# To do
How many lines below hold "inversion"? Answer with only the number.

# Input records
Lemma idx_range_at {A} (l1 l2 l3 : list A) : idx_range (l1 ++ l2 ++ l3) (zlen l1) (zlen l1 + zlen l2) = Ok l2.
Proof.
  unfold idx_range. pose proof (zlen_nonneg l1). pose proof (zlen_nonneg l2). pose proof (zlen_nonneg l3).
  rewrite !(proj2 (Z.leb_le _ _)) by (autorewrite with lance; lia). cbn [andb]. f_equal.
  rewrite Z.add_simpl_l. unfold zlen. rewrite !Nat2Z.id, drop_app_length, take_app_length. done.
Qed.

Lemma delete_step pre skipped s rest out idsp seg idsq offs :
  zlen (pre ++ skipped ++ s :: rest) <= U64_MAX ->
  delete_loop (zlen (pre ++ skipped ++ s :: rest)) (idsp ++ seg ++ idsq)
    ((zlen (pre ++ skipped), zlen idsp ..< zlen idsp + zlen seg) :: offs) out (skipped ++ s :: rest) =
  s' ← SegmentBuild.delete s seg;
  delete_loop (zlen (pre ++ skipped ++ s :: rest)) (idsp ++ seg ++ idsq) offs ((out ++ skipped) ++ [s']) rest.
Proof.
  intros Hl. cbn [delete_loop start end_].
  assert (zlen (pre ++ skipped) -w (zlen (pre ++ skipped ++ s :: rest) -w zlen (skipped ++ s :: rest)) = zlen skipped) as ->.
  { autorewrite with lance in *. pose proof (zlen_nonneg pre). pose proof (zlen_nonneg skipped). pose proof (zlen_nonneg rest).
    unwrap. lia. }
  assert (idx_range (skipped ++ s :: rest) 0 (zlen skipped) = Ok skipped) as -> by apply (idx_range_at [] skipped (s :: rest)).
  mon.
  replace (zskip (zlen skipped) (skipped ++ s :: rest)) with (s :: rest)
    by (unfold zskip, zlen; by rewrite Nat2Z.id, drop_app_length).
  rewrite idx_range_at. done.
Qed.

(** The loop of [delete]: [skipped] are segments passed over since the last
    matched one, [rest] the segments still to match. *)
Lemma delete_loop_ok ids : NoDup ids ->
  forall rest pre skipped out idsp idsq,
    let row_ids := idsp ++ kept ids (elems rest) ++ idsq in
    Forall Segment.wf (out ++ skipped ++ rest) -> distinct rest ->
    Forall (fun s => zlen (Segment.elems s) <= VEC64_MAX) rest ->
    zlen row_ids <= U64_MAX -> zlen (pre ++ skipped ++ rest) <= U64_MAX ->
  exists out' remaining, delete_loop (zlen (pre ++ skipped ++ rest)) row_ids
      (match_ranges (zlen (pre ++ skipped)) (zlen idsp) (map (fun s => sort_unstable (hits ids (Segment.elems s))) rest))
      out (skipped ++ rest) = Ok (out', remaining) /\
    Forall Segment.wf (out' ++ remaining) /\
    elems (out' ++ remaining) = elems (out ++ skipped) ++ List.filter (not_in ids) (elems rest).
Proof.
  intros Hn. induction rest as [|s rest IH]; intros pre skipped out idsp idsq row_ids Hw Hd Hv Hr Hq.
  { exists out, skipped. cbn. rewrite !app_nil_r in *. done. }
  inversion Hd as [|? ? Hds Hdr]; subst. inversion Hv as [|? ? Hvs Hvr]; subst.
  pose proof (hits_kept_len ids (Segment.elems s) Hn Hds) as Hlen. subst row_ids.
  assert (kept ids (elems (s :: rest)) = kept ids (Segment.elems s) ++ kept ids (elems rest)) as Ek by (apply filter_elems_cons).
  rewrite Ek, <- app_assoc in Hr |- *. cbn [map match_ranges].
  destruct (sort_unstable (hits ids (Segment.elems s))) as [|h hs] eqn:Eh.
  - assert (kept ids (Segment.elems s) = []) as E0 by (apply nil_length_inv; rewrite zlen_nil in Hlen; unfold zlen in Hlen; lia).
    specialize (IH pre (skipped ++ [s]) out idsp idsq). rewrite E0 in *.
    replace (zlen (pre ++ skipped) + 1) with (zlen (pre ++ skipped ++ [s])) by (autorewrite with lance; lia).
    rewrite <- !app_assoc in IH. cbn [app] in IH, Hr |- *.
    destruct IH as (out' & rem & E & Hw' & Ee); [done..|]. exists out', rem. split; [done|]. split; [done|].
    rewrite Ee, !elems_app, filter_elems_cons, (kept_nil ids (Segment.elems s)), elems_cons by done.
    cbn [elems map concat]. by rewrite !app_nil_r, <- !app_assoc.
  - set (off := zlen idsp) in *. assert (0 <= off) by apply zlen_nonneg.
    destruct (delete_ok s (kept ids (Segment.elems s))) as (s' & Es' & Hws' & Ees').
    { rewrite !Forall_app in Hw. destruct Hw as (_ & _ & Hw). by inversion Hw. }
    { done. } { done. } { apply filter_sublist. }
    rewrite kept_not_in in Ees'.
    rewrite Hlen. pose proof (zlen_nonneg (kept ids (Segment.elems s))).
    pose proof (zlen_nonneg (kept ids (elems rest))). pose proof (zlen_nonneg idsq).
    autorewrite with lance in Hr. unwrap. subst off.
    rewrite delete_step, Es' by done. mon.
    specialize (IH (pre ++ skipped ++ [s]) [] ((out ++ skipped) ++ [s']) (idsp ++ kept ids (Segment.elems s)) idsq).
    rewrite !app_nil_r, <- !app_assoc in IH. cbn [app] in IH. rewrite <- !app_assoc.
    replace (zlen (pre ++ skipped) + 1) with (zlen (pre ++ skipped ++ [s])) by (autorewrite with lance; lia).
    rewrite <- zlen_app. destruct IH as (out' & rem & E & Hw' & Ee); [| |done|autorewrite with lance; lia|done|].
    + rewrite !Forall_app in Hw |- *. destruct Hw as (? & ? & Hw). inversion Hw; subst. by repeat constructor.
    + done.
    + exists out', rem. split; [done|]. split; [done|].
      rewrite Ee, !elems_app, elems_cons, filter_elems_cons, Ees'. by rewrite !app_nil_r, <- !app_assoc.
Qed.

Lemma segment_len_le q : Forall (fun s => zlen (Segment.elems s) <= zlen (elems q)) q.
Proof.
  induction q as [|s q IH]; [constructor|]. rewrite zlen_elems_cons. pose proof (zlen_nonneg (Segment.elems s)).
  pose proof (zlen_nonneg (elems q)). constructor; [lia|]. eapply Forall_impl; [done|]. intros. simpl in *. lia.
Qed.

Lemma zlen_filter_le {A} (f : A -> bool) l : zlen (List.filter f l) <= zlen l.
Proof. unfold zlen. pose proof (filter_length_le f l). lia. Qed.

Lemma seq_delete_ok q ids : wf q -> distinct q -> zlen (elems q) <= VEC64_MAX -> zlen q <= ISIZE_MAX ->
  Forall u64_ok ids -> NoDup ids ->
  exists q', delete q ids = Ok q' /\ wf q' /\ elems q' = List.filter (not_in ids) (elems q).
Proof.
  intros [Hw Hl] Hd Hv Hq Hi Hn. unfold delete. rewrite find_ids_ok by done. mon.
  destruct (delete_loop_ok ids Hn q [] [] [] [] []) as (out & rem & E & Hw' & Ee); [done|done|..].
  - eapply Forall_impl; [apply segment_len_le|]. simpl. intros. lia.
  - rewrite app_nil_r. cbn [app]. pose proof (kept_le ids (elems q)). lia.
  - cbn [app]. lia.
  - rewrite app_nil_r in E. cbn [app] in E. change (zlen (@nil Z)) with 0 in E. change (zlen (@nil U64Segment)) with 0 in E. rewrite E. mon.
    exists (out ++ rem). cbn [app] in Ee. split; [done|]. split; [|done]. split; [done|].
    rewrite Ee. cbn. pose proof (zlen_filter_le (not_in ids) (elems q)). lia.
Qed.

(** ** Masking by position *)

Lemma unmasked_app ps l1 l2 :
  unmasked ps (l1 ++ l2) = unmasked ps l1 ++ unmasked (map (fun p => p - zlen l1) ps) l2.
Proof.
  unfold unmasked. rewrite enumerate_app, List.filter_app, map_app. f_equal.
  induction (enumerate l2) as [|[i x] l IH]; [done|]. cbn [map List.filter fst snd].
  assert (not_in ps (zlen l1 + i) = not_in (map (fun p => p - zlen l1) ps) i) as ->.
  { unfold not_in. f_equal. apply bool_decide_ext. rewrite list_elem_of_fmap. split.
    - intros Hi. exists (zlen l1 + i). split; [lia|done].
    - intros (p & -> & Hp). by replace (zlen l1 + (p - zlen l1)) with p by lia. }
  destruct (not_in _ i); cbn [map snd]; by rewrite IH.
Qed.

# Exercise answer
3